Ante todo, no creo que la situación cambie hasta que el diez por ciento de la población mundial esté en estadios integrales (la población integral hoy alcanzaría el cinco por ciento). Sin dudas, habrá una transformación cuando dirigentes integrales, que intuitivamente comprenderán esta situación de desarrollo, hagan reformas educativas y legales. Luego, estaría bien que una determinada sociedad respetara que cada individuo tuviera sus distintas perspectivas culturales, pero con la demanda a través del sistema educativo, de que todos los individuos lleguen al estadio pluralista, multicultural, verde, o al menos al naranja. Para esto habría que diseñar un sistema educativo complejo que orientara a la comprensión de las diferentes perspectivas; si no lo hacemos, será un desastre.

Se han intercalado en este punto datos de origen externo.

(** * configure.py: the Athena++ build-configuration resolver

    A shallow embedding of [configure.py] and the properties of its
    option validation, derivation tables, file-name composition, flag
    assembly and template substitution.

    The script is a straight-line Python program.  Its dictionaries are
    insertion-ordered association lists (the order is observable: the
    substitution loop iterates over [items()]), its exceptions are an
    error result, and the statements of Step 3 run in a small state and
    error monad over the two dictionaries [definitions] and
    [makefile_options]. *)

From Stdlib Require Import String Ascii List Bool Arith Lia Permutation.
Import ListNotations.
Open Scope string_scope.

(* ================================================================== *)
(** * Python values the script manipulates *)

(** Exceptions that can end the run. *)
Inductive exn : Type :=
| SystemExit (msg : string)                 (* raise SystemExit(msg) *)
| ArgumentError (option_name value : string) (* argparse: invalid choice, exit status 2 *)
| ExpectedArgument (option_name : string)   (* argparse: expected one argument, exit status 2 *)
| IgnoredArgument (option_name value : string) (* argparse: ignored explicit argument, exit status 2 *)
| AmbiguousOption (text : string)           (* argparse: ambiguous option, exit status 2 *)
| UnrecognizedArguments (texts : list string) (* argparse: unrecognized arguments, exit status 2 *)
| HelpExit                                  (* argparse: -h or --help, exit status 0 *)
| KeyError (key : string)                   (* d[key] on a missing key *)
| IOError (path : string)                   (* open(path, mode) refused *)
| ReError (msg : string)                    (* re.error from re.sub; msg is the kind of error *)
| IndexError (msg : string).                (* unknown group name in re.sub *)

Inductive result (A : Type) : Type :=
| OK (x : A)
| Raise (e : exn).
Arguments OK {A} x.
Arguments Raise {A} e.
(** X1.  Construction returns a manager exactly when the tool registry,
    the model constructor and [set_up] all return, and the manager then
    holds the configuration it was given, the registry's tools, the
    model client and the executor that [set_up] built from them: there
    is no partly built manager. *)
Theorem init_returns_iff {float model executor : Type}
    (registry_get_tools : string -> string -> result (list tool))
    (ChatVertexAI : AgentConfiguration float -> result model)
    (set_up : AgentConfiguration float -> list tool -> model
              -> result executor)
    (cfg : AgentConfiguration float)
    (mgr : BaseAgentManager float model executor) :
  (init registry_get_tools ChatVertexAI set_up cfg).2 = returned mgr
  ↔ ∃ ts m ex,
      registry_get_tools (industry_type cfg) (orchestration_framework cfg)
      = returned ts
      ∧ ChatVertexAI cfg = returned m
      ∧ set_up cfg ts m = returned ex
      ∧ mgr = mkManager cfg ts m ex.
Proof.
  pose proof (init_cases registry_get_tools ChatVertexAI set_up cfg) as Hi.
  pose proof (get_model_obj_cases ChatVertexAI cfg) as Hm.
  cbv zeta in Hi. unfold returned, raised in *.
  destruct (registry_get_tools _ _) as [e|ts].
  { rewrite Hi. simpl. split; [discriminate|]. by intros (? & ? & ? & ? & _). }
  destruct (ChatVertexAI cfg) as [e|m]; rewrite Hm in Hi.
  { rewrite Hi. simpl. split; [discriminate|].
    by intros (? & ? & ? & _ & ? & _). }
  destruct (set_up cfg ts m) as [e|ex] eqn:Hs; rewrite Hi; simpl.
  - split; [discriminate|].
    intros (ts' & m' & ex' & [= <-] & [= <-] & Hs' & _). congruence.
  - split.
    + intros [= <-]. by exists ts, m, ex.
    + intros (ts' & m' & ex' & [= <-] & [= <-] & Hs' & ->). congruence.
Qed.

(** A concrete run of X1: three collaborators that answer. *)
Lemma init_returns_iff_witness :
  (init Samples.sample_registry Samples.working_client
     Samples.sample_set_up Samples.sample_config).2
  = returned (mkManager Samples.sample_config [fallback; should_continue]
                tt tt).
Proof.
  apply (proj2 (init_returns_iff Samples.sample_registry
                  Samples.working_client Samples.sample_set_up
                  Samples.sample_config _)).
  by exists [fallback; should_continue], tt, tt.
Defined.

(** X2.  Whatever the collaborators do, the calls that construction
    makes are an initial part of: tool registry, model constructor,
    [set_up].  The tool registry is always called, no step is called
    twice or out of turn, and the calls are all three exactly when
    [set_up] was reached. *)
Theorem init_calls_in_order {float model executor : Type}
    (registry_get_tools : string -> string -> result (list tool))
    (ChatVertexAI : AgentConfiguration float -> result model)
    (set_up : AgentConfiguration float -> list tool -> model
              -> result executor)
    (cfg : AgentConfiguration float) :
  let calls := (init registry_get_tools ChatVertexAI set_up cfg).1 in
  calls `prefix_of` construction_calls cfg
  ∧ 1 ≤ length calls
  ∧ (SetUpCall ∈ calls ↔
       ∃ ts m,
         registry_get_tools (industry_type cfg) (orchestration_framework cfg)
         = returned ts
         ∧ ChatVertexAI cfg = returned m).
Proof.
  pose proof (init_cases registry_get_tools ChatVertexAI set_up cfg) as Hi.
  pose proof (get_model_obj_cases ChatVertexAI cfg) as Hm.
  cbv zeta in *. unfold returned, raised in *.
  assert (Hno : ∀ n, n ≤ 2 → SetUpCall ∉ take n (construction_calls cfg)).
  { intros [|[|[|n]]] Hn; [| | |lia];
      simpl; intros Hin;
      repeat (apply elem_of_cons in Hin as [Hin|Hin]; [discriminate|]);
      by apply elem_of_nil in Hin. }
  destruct (registry_get_tools _ _) as [e|ts].
  { rewrite Hi. simpl. split_and!; [by eexists | lia |].
    split; [|by intros (? & ? & ? & _)].
    intros Hin. by apply (Hno 1) in Hin; [|lia]. }
  destruct (ChatVertexAI cfg) as [e|m]; rewrite Hm in Hi.
  { rewrite Hi. simpl. split_and!; [by eexists | lia |].
    split; [|by intros (? & ? & _ & ?)].
    intros Hin. by apply (Hno 2) in Hin; [|lia]. }
  assert (Hall : (init registry_get_tools ChatVertexAI set_up cfg).1
                 = construction_calls cfg).
  { by destruct (set_up cfg ts m); rewrite Hi. }
  rewrite Hall. split_and!; [done | simpl; lia |].
  split; [by exists ts, m|]. intros _. unfold construction_calls.
  do 2 apply list_elem_of_further. apply list_elem_of_here.
Qed.
(** * VietNet browser: seed resolution, annotation lookup and tree nodes

    A shallow embedding of [components/utils_search.py] and
    [components/class_Node.py], with the properties of the search and
    lookup functions stated and proved over it. *)

From Stdlib Require Import QArith Qcanon.
From stdpp Require Import base numbers list strings pretty gmap sorting.

Set Default Proof Using "Type".

(** ** Python strings

    A Python [str] is a sequence of Unicode code points. *)

Definition char : Type := N.
Definition str : Type := list char.

(** Decoding of the UTF-8 bytes of a literal of this file into code points
    (only used to write the string literals of the source). *)
Fixpoint utf8_decode (bs : list N) : str :=
  match bs with
  | [] => []
  | b :: bs1 =>
    if (b <? 128)%N then b :: utf8_decode bs1
    else if (b <? 224)%N then
      match bs1 with
      | b1 :: bs2 => ((b - 192) * 64 + (b1 - 128))%N :: utf8_decode bs2
      | _ => []
      end
    else if (b <? 240)%N then
      match bs1 with
      | b1 :: b2 :: bs3 =>
        ((b - 224) * 4096 + (b1 - 128) * 64 + (b2 - 128))%N :: utf8_decode bs3
      | _ => []
      end
    else
      match bs1 with
      | b1 :: b2 :: b3 :: bs4 =>
        ((b - 240) * 262144 + (b1 - 128) * 4096 + (b2 - 128) * 64 + (b3 - 128))%N
          :: utf8_decode bs4
      | _ => []
      end
  end.

Definition py (s : string) : str :=
  utf8_decode (Ascii.N_of_ascii <$> String.list_ascii_of_string s).

(** [str(n)] for a non-negative [int]: its decimal digits. *)
Definition str_of_nat (n : nat) : str := py (pretty n).

Global Arguments py : simpl never.
Global Arguments str_of_nat : simpl never.

(** [sep.join(l)] *)
Fixpoint join (sep : str) (l : list str) : str :=
  match l with
  | [] => []
  | [x] => x
  | x :: l' => x ++ sep ++ join sep l'
  end.

(** [c.isspace()]: the code points Python treats as whitespace. *)
Definition isspace (c : char) : bool :=
  ((9 <=? c) && (c <=? 13) || (28 <=? c) && (c <=? 32)
   || (c =? 133) || (c =? 160) || (c =? 5760)
   || (8192 <=? c) && (c <=? 8202)
   || (c =? 8232) || (c =? 8233) || (c =? 8239) || (c =? 8287)
   || (c =? 12288))%N.

(** [s.lstrip()], [s.rstrip()] and [s.strip()] *)
Fixpoint lstrip (s : str) : str :=
  match s with
  | [] => []
  | c :: s' => if isspace c then lstrip s' else s
  end.

Definition rstrip (s : str) : str := reverse (lstrip (reverse s)).

Definition strip (s : str) : str := rstrip (lstrip s).

(** A run of whitespace. *)
Definition all_space (s : str) : Prop := Forall (λ c, isspace c = true) s.

(** [s.startswith(prefix)] *)
Fixpoint startswith (s prefix : str) {struct prefix} : bool :=
  match prefix, s with
  | [], _ => true
  | p :: prefix', c :: s' => bool_decide (p = c) && startswith s' prefix'
  | _ :: _, [] => false
  end.

(** [needle in s]: substring test *)
Fixpoint contains (needle s : str) : bool :=
  startswith s needle ||
  match s with
  | [] => false
  | _ :: s' => contains needle s'
  end.

(** ** Python values, the graph provider and the annotation store *)

(** A synset object of the [wn] library is a handle on an identifier; its
    methods ask the lexicon it came from. *)
Record Synset := mkSynset { synset_id : str }.

Global Instance Synset_eq_dec : EqDecision Synset.
Proof. solve_decision. Defined.

Inductive relation_kind := hypernym | hyponym | meronym | holonym.

(** The [lexicon] object ([wn.Wordnet]): identifier lookup, where [None]
    stands for an identifier the lexicon does not know (the lookup then
    raises [wn.Error]), lemma lookup restricted to a part of speech, and the
    methods of its synsets. *)
Record Wordnet := mkWordnet {
  wn_synset : str → option Synset;
  wn_synsets : str → string → list Synset;
  wn_lemmas : Synset → list str;
  wn_definition : Synset → option str;
  wn_examples : Synset → list str;
  wn_relations : Synset → relation_kind → list Synset
}.

(** The Python values that flow through the search functions. *)
Inductive pyval :=
| PyNone
| PyStr (s : str)
| PySynset (x : Synset).

Global Instance pyval_eq_dec : EqDecision pyval.
Proof. solve_decision. Defined.

(** Truth value of an object in an [if]. *)
Definition truthy (v : pyval) : bool :=
  match v with
  | PyNone => false
  | PyStr s => negb (bool_decide (s = []))
  | PySynset _ => true
  end.

(** Modelled from the spec: the schema of the three tables of the store
    (the database file is not part of the sources).  The exact-match table
    holds a source word and a graph identifier, the fuzzy-match table a
    source word and a word label, the annotation table a graph identifier,
    a translated lemma, a translated definition and a translated example
    (both may be NULL) and the is-same flag. *)
Record exact_row := mkExactRow { exact_tieng : str; exact_synset_id : str }.
Record fuzz_row := mkFuzzRow { fuzz_tieng : str; fuzz_word : str }.
Record data_row := mkDataRow {
  data_synset_id : str;
  viet_word : str;
  viet_definition : option str;
  viet_example : option str;
  is_same : bool
}.

Record Database := mkDatabase {
  VIETNET_DATA : list data_row;
  VIETNET_EXACT_SEARCH : list exact_row;
  VIETNET_FUZZ_SEARCH : list fuzz_row
}.

(** ** Effects: reads of the store, calls of the provider, exceptions *)

Inductive exn :=
| DatabaseError (db_path : str) (table : string)
| KeyError (key : string)
| WnError (ssid : str).
(** * Agents, memory and tenants: a shallow embedding

    The development embeds three classes of the repository,

    - [AnalyticsAgent]    (src/agents/analytics/index.ts, first document),
    - [TenantManager]     (src/agents/analytics/index.ts, second document),
    - [BrandManagerAgent] (src/agents/brand-manager/index.ts),

    and states the properties the specification attaches to them.

    Conventions of the embedding.
    - A JavaScript [number] is an IEEE 754 double, a primitive [float]:
      sums round to nearest even, and NaN, the infinities and the two
      zeros are values like the others.
    - A string is a Stdlib [string] (a sequence of bytes); [toLowerCase]
      acts on the ASCII letters.
    - A plain object used as a dictionary, and a [Map], is an association
      list in insertion order; integer-like keys, which JavaScript
      enumerates first, are not given a special place.
    - The functions of the host (clock, random source, language-model
      client, JSON parser, number printing) are fields of a record [Host];
      every read of one of them consumes one tick of the state.
    - [async] methods are run to completion one at a time (spec section 5);
      file-system calls succeed.
    - A method is a computation in the monad [M]: it threads the state of
      its object and may throw. *)

From Stdlib Require Import Ascii String ZArith Lia Sorted Floats.
From stdpp Require Import base option list strings pretty gmap.
(** * Galaxy-collision snapshot visualisation: reader, projection and view window

    A shallow embedding of the three scripts under
    [examples/CollidingGalaxiesSFR]:

    - [allstars/visualize_animation.py]   (face-on view, X-Y plane),
    - [edge_on/visualize_edge_on.py]      (edge-on view, X-Z plane),
    - [tilted_view/visualize_tilted.py]   (rotated view).

    Numbers.  The scripts compute with NumPy [float64].  The embedding
    idealises them as the real numbers [R] of the Standard Library: every
    arithmetic operation is the exact one, [np.cos], [np.sin] and [np.pi]
    are [cos], [sin] and [PI].  Rounding, NaN and infinities are outside the
    model.

    Arrays.  An [N x 3] position array is a list of rows, each row a triple;
    an [N x 2] array of plot offsets is a list of pairs; a one-dimensional
    array is a list of reals.  The shape [(0, 3)] is the empty list of
    triples.

    Files.  An HDF5 snapshot is a record of optional groups, each group a
    record of optional datasets, so that both [key in f] and the [KeyError]
    of [f[key]] on an absent member can be written as the source has them.

    Exceptions are values of [exn]; a function that can raise returns a
    [result]. *)

From Stdlib Require Import String Ascii Decimal DecimalString DecimalNat.
From Stdlib Require Import Reals Lra Lia List Permutation Sorted Arith.
Import ListNotations.
Open Scope R_scope.

(** ** Exceptions and results *)

Inductive exn : Type :=
| KeyError (key : string)      (* h5py: no such group, dataset or attribute *)
| IndexError                   (* list index out of range *)
| PercentileOfEmpty            (* np.percentile / set_xlim on an empty pool *)
| FigureSizeError.             (* plt.subplots: figure size not finite *)

Inductive result (A : Type) : Type :=
| Ok (a : A)
| Raise (e : exn).

Arguments KeyError key%_string.
Arguments Ok {A} a.
Arguments Raise {A} e.

Definition bind {A B : Type} (r : result A) (k : A -> result B) : result B :=
  match r with
  | Ok a => k a
  | Raise e => Raise e
  end.

Notation "x <- r ;; k" := (bind r (fun x => k))
  (at level 61, r at next level, right associativity).

Fixpoint mapM {A B : Type} (f : A -> result B) (l : list A) : result (list B) :=
  match l with
  | [] => Ok []
  | a :: t => b <- f a ;; bs <- mapM f t ;; Ok (b :: bs)
  end.

(** ** Arrays *)

Definition vec3 : Type := (R * R * R)%type.
Definition vec2 : Type := (R * R)%type.
Definition mat3 : Type := (vec3 * vec3 * vec3)%type.   (* three rows *)

(** [p[0]], [p[1]], [p[2]] of a row, and the column [a[:, k]] of an array. *)
Definition c0 (p : vec3) : R := fst (fst p).
Definition c1 (p : vec3) : R := snd (fst p).
Definition c2 (p : vec3) : R := snd p.

Definition column (k : vec3 -> R) (a : list vec3) : list R := map k a.

(** [a[:, :2]] and [a[:, [0, 2]]]. *)
Definition cols01 (a : list vec3) : list vec2 := map (fun p => (c0 p, c1 p)) a.
Definition cols02 (a : list vec3) : list vec2 := map (fun p => (c0 p, c2 p)) a.

(** [np.vstack([a, b])] on arrays of equal row width. *)
Definition vstack {A : Type} (a b : list A) : list A := a ++ b.

(** ** Snapshot files *)

Record Attrs : Type := { Time : option R }.

Record Group : Type := {
  Coordinates : option (list vec3);
  Masses : option (list R);
  StellarFormationTime : option (list R)
}.

Record h5file : Type := {
  Header : option Attrs;
  PartType2 : option Group;
  PartType3 : option Group;
  PartType4 : option Group
}.

(** [f[key]] and [attrs[key]]: the member, or [KeyError]. *)
Definition getitem {A : Type} (key : string) (o : option A) : result A :=
  match o with
  | Some a => Ok a
  | None => Raise (KeyError key)
  end.

Arguments getitem {A} key%_string o.

(** The dictionary [data] that [load_snapshot] returns. *)
Record snapshot : Type := {
  newstars_pos : list vec3;
  newstars_mass : list R;
  newstars_time : list R;
  disk_pos : list vec3;
  bulge_pos : list vec3;
  time : R
}.

(** [load_snapshot] is the same function, line for line, in the three
    scripts. *)
Definition load_snapshot (f : h5file) : result snapshot :=
  hdr <- getitem "Header" (Header f) ;;
  t <- getitem "Time" (Time hdr) ;;
  new <- match PartType4 f with
         | Some g =>
             pos <- getitem "PartType4/Coordinates" (Coordinates g) ;;
             mass <- getitem "PartType4/Masses" (Masses g) ;;
             sft <- getitem "PartType4/StellarFormationTime"
                      (StellarFormationTime g) ;;
             Ok (pos, mass, sft)
         | None => Ok ([], [], [])
         end ;;
  disk <- match PartType2 f with
          | Some g => getitem "PartType2/Coordinates" (Coordinates g)
          | None => Ok []
          end ;;
  bulge <- match PartType3 f with
           | Some g => getitem "PartType3/Coordinates" (Coordinates g)
           | None => Ok []
           end ;;
  Ok {| newstars_pos := fst (fst new);
        newstars_mass := snd (fst new);
        newstars_time := snd new;
        disk_pos := disk;
        bulge_pos := bulge;
        time := t |}.
(** * ScriptureScholar: the persistence facade, the guest trial tracker,
      the admin aggregation scan and the AI client's response cleaning

    A shallow embedding of [App.tsx] ([AdminService], [StudyService],
    [GuestTrialService], [handleAnalyze]), of [gemini.ts] ([generateStudy])
    and of the shapes of [types.ts].

    Conventions of the embedding.
    - A JS [number] holding an integer is a [Z]; [Date.now()] is an [N].
    - A JS string is held as the bytes of its UTF-8 encoding.  The
      characters the program looks for (the backtick, the newline, the
      prefix of local ids) are below 128 and occur in the encoding
      exactly where they occur in the string; the white space of [trim]
      is recognised by its encoding.
    - [localStorage] is a record with one field per key the program uses;
      the study list under ['ss_studies'] is kept as the list that
      [JSON.parse] returns for it ([JSON.stringify] followed by [JSON.parse]
      is taken to be the identity on study lists, and only the program
      writes the key).
    - Firestore is a list of user profile documents and, per user id, the
      list of documents of the [history] sub-collection.  What the
      environment decides for one call (the clock, the auto-generated
      document id, the server timestamp, which requests are rejected) is
      an explicit argument [Env] of the call.
    - An [async] function that may reject returns a [Result] next to the
      state it leaves behind. *)

From Stdlib Require Import Ascii String ZArith Lia.
From stdpp Require Import base tactics option list sorting strings pretty gmap.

La idea sería que la educación llevara a todos los individuos al pensamiento que usted llama mundicéntrico; y que la gente no mantuviera estructuras etnocéntricas.
Esto implica permitir que también los individuos con estructuras etnocéntricas estén incluidos en un sistema educativo que enseñe con miras a valores mundicéntricos. Cada cual podrá creer que su dios es el más grande, pero no que es el único salvador. Eso significa que un islámico o un católico o un judío puede seguir siéndolo pero con una comprensión pluralista. Porque de lo contrario seguirá habiendo individuos fundamentalistas que quieran matar a los que no lo son, y matar a un infiel para ellos no es asesinato sino una especie de promoción.

¿En pocas palabras, debiera existir un equilibrio entre el respeto a las diferentes culturas y la exigencia de ese mismo respeto?
Sí, básicamente… la gente es libre de hacer lo que quiera mientras no lastime a otro. Cada uno es libre de creer lo que quiera, pero las propias creencias no pueden lastimar a los demás. Eso significa que habrá que alterar las clásicas estructuras de creencia. Llevar a Jesús o Allah de ámbar a naranja o verde. Esto ya existe y es sólo una cuestión de voluntad.

De lo contrario la integración no sería posible.
El pensamiento etnocéntrico es una problemática fundamental, que generó la mayoría de las guerras en la historia de la humanidad. Es catastrófico. Y es una de las razones por las cuales Medio Oriente está tan complicado. Hay demasiada gente en el estadio ámbar, entre los judíos y los islámicos; implica seguir luchando hasta la muerte, porque creen luchar por la eternidad de su alma. Un par de años de privaciones no es nada para ellos, y asesinar les parece bueno. Tuvimos esa estructura de creencias por tres o cuatro mil años y cumplió su función de unir tribus en el estadio anterior, rojo, a través de su intensa atracción y amenaza. Pero luego, si la misma perspectiva se topa con la del estadio naranja, producirá terrorismo. Y esto debe acabar. Ahora, los multiculturalistas, que llegaron al estadio verde (uno más que el naranja), en su genuino afán de inclusión, entran en una contradicción performativa: querer extender cortesía y respeto a individuos que no retribuirán el favor. Pasa en Francia, Holanda y en otros países. Podrían destruir su sociedad incurriendo en eso, y nosotros igual. Por eso creo que la mayor dificultad cultural que enfrenta la humanidad en los próximos años es cómo manejar el estadio verde. Porque es la vanguardia; hay mucha gente inteligente allí, es muy atrayente en comparación con el naranja y tiene cierto sentido en su búsqueda de inclusión. Aunque no tiene en cuenta que una persona llega a ser inclusiva gracias al proceso a través del cual pasa su conciencia. Y que la conciencia se desarrolla en cuatro o cinco estadios hasta poder ser multicultural. La mayoría de los países celebrados por los multiculturalistas no están de acuerdo con ellos, y piensan en el multiculturalismo como un producto de la modernidad occidental. En realidad es un producto del estadio verde.